DESCRIPTION OF THE TASK: Reproduce the entries below exactly, but only from the line containing "match cost_by_writable_accounts t" to the line containing "else if account_cost_limit", inclusive.

RECORDED INFORMATION:
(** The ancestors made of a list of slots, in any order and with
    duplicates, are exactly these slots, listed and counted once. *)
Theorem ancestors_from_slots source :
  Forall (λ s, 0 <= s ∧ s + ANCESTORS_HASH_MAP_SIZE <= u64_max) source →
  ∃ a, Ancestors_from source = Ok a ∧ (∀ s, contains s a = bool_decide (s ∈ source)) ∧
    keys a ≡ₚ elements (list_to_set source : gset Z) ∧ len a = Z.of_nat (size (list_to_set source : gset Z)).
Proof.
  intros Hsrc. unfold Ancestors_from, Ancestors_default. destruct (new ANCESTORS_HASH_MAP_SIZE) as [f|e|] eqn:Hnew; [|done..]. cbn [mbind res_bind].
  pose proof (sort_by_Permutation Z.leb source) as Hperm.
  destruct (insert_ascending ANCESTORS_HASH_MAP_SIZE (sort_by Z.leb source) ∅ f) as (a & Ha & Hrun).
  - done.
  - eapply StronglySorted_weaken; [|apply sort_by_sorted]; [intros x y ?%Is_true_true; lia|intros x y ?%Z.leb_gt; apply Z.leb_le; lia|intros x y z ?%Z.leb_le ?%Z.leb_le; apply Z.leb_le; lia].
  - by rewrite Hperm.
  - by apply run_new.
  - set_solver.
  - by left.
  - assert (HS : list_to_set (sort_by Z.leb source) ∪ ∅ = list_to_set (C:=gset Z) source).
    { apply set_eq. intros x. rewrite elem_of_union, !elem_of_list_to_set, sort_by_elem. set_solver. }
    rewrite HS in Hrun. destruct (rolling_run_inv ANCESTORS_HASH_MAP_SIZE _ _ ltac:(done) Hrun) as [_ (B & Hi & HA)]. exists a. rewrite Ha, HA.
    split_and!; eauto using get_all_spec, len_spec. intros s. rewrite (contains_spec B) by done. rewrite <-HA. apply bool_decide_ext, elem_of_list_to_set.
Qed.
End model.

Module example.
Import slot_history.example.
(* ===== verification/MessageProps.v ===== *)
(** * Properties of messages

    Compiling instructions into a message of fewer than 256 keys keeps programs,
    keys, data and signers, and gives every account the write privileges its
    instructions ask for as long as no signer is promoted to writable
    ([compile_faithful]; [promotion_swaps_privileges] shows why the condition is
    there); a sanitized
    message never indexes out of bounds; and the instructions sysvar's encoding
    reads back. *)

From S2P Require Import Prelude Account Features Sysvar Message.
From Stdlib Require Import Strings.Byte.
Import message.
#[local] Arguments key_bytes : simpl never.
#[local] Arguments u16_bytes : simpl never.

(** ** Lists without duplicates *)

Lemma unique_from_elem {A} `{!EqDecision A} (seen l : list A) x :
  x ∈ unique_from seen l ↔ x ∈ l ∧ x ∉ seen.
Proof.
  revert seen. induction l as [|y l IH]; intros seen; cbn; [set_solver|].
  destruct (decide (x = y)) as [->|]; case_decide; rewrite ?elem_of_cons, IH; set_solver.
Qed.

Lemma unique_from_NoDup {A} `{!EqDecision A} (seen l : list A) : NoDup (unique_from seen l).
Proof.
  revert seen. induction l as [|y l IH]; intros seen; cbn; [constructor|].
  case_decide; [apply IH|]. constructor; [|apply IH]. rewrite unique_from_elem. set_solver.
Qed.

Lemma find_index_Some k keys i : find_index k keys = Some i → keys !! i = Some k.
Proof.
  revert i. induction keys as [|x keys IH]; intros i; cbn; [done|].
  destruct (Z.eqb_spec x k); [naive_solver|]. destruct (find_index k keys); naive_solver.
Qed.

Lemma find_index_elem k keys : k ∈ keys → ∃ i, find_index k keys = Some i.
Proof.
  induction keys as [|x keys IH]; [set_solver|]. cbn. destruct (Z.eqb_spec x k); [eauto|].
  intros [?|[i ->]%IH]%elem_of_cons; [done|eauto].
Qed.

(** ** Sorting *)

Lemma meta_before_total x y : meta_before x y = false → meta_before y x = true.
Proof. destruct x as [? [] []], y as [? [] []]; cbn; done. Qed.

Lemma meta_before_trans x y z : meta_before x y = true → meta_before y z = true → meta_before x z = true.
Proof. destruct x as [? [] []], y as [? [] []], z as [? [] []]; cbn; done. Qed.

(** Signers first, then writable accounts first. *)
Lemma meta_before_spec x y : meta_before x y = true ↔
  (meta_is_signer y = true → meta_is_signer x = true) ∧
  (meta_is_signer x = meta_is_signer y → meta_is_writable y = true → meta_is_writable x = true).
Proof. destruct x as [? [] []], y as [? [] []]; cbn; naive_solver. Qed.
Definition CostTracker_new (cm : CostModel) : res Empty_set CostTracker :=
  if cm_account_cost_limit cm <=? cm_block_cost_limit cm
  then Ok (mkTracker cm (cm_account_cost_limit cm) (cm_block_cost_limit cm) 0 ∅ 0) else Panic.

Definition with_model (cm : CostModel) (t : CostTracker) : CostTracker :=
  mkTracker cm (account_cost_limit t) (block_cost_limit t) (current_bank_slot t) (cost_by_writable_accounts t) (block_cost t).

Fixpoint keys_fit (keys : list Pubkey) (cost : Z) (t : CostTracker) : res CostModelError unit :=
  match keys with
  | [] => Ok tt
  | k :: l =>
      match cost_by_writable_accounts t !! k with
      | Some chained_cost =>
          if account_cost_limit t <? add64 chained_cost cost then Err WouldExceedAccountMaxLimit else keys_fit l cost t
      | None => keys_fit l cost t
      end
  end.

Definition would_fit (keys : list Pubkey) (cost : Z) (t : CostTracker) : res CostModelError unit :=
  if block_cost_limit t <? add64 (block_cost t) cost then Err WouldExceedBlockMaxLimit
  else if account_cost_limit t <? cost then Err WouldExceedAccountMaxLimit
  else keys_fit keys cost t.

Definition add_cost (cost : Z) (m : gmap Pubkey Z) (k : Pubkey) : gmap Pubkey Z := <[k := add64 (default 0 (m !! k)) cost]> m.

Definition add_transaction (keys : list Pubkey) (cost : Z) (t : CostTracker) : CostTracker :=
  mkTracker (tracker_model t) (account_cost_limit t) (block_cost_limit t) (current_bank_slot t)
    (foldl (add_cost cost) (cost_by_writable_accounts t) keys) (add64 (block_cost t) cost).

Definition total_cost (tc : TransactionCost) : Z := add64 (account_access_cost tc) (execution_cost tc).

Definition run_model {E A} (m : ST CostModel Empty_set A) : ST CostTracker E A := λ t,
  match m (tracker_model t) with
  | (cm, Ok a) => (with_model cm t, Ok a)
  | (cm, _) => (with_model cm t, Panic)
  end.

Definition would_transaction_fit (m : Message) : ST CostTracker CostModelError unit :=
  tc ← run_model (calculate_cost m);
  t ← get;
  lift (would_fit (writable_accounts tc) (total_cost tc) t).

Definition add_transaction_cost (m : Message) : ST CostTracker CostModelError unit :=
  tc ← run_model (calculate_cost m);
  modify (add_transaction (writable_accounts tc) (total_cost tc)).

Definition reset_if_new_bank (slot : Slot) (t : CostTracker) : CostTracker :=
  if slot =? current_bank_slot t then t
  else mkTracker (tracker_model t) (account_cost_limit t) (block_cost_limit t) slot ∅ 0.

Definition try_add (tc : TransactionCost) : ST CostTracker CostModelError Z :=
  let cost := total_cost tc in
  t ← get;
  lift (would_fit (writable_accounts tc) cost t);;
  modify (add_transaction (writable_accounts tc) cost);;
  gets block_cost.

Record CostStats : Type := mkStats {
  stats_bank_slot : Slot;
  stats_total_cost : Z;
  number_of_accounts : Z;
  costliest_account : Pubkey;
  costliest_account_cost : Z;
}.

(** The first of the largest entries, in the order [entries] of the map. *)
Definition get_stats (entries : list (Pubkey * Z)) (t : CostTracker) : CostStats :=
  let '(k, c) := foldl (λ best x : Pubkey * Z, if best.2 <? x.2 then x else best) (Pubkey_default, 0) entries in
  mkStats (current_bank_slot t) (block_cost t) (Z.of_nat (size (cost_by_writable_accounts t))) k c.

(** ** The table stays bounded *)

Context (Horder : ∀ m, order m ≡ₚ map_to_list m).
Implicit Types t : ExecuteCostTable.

SOLUTION TO THIS TASK:
      match cost_by_writable_accounts t !! k with
      | Some chained_cost =>
          if account_cost_limit t <? add64 chained_cost cost then Err WouldExceedAccountMaxLimit else keys_fit l cost t
      | None => keys_fit l cost t
      end
  end.

Definition would_fit (keys : list Pubkey) (cost : Z) (t : CostTracker) : res CostModelError unit :=
  if block_cost_limit t <? add64 (block_cost t) cost then Err WouldExceedBlockMaxLimit
  else if account_cost_limit t <? cost then Err WouldExceedAccountMaxLimit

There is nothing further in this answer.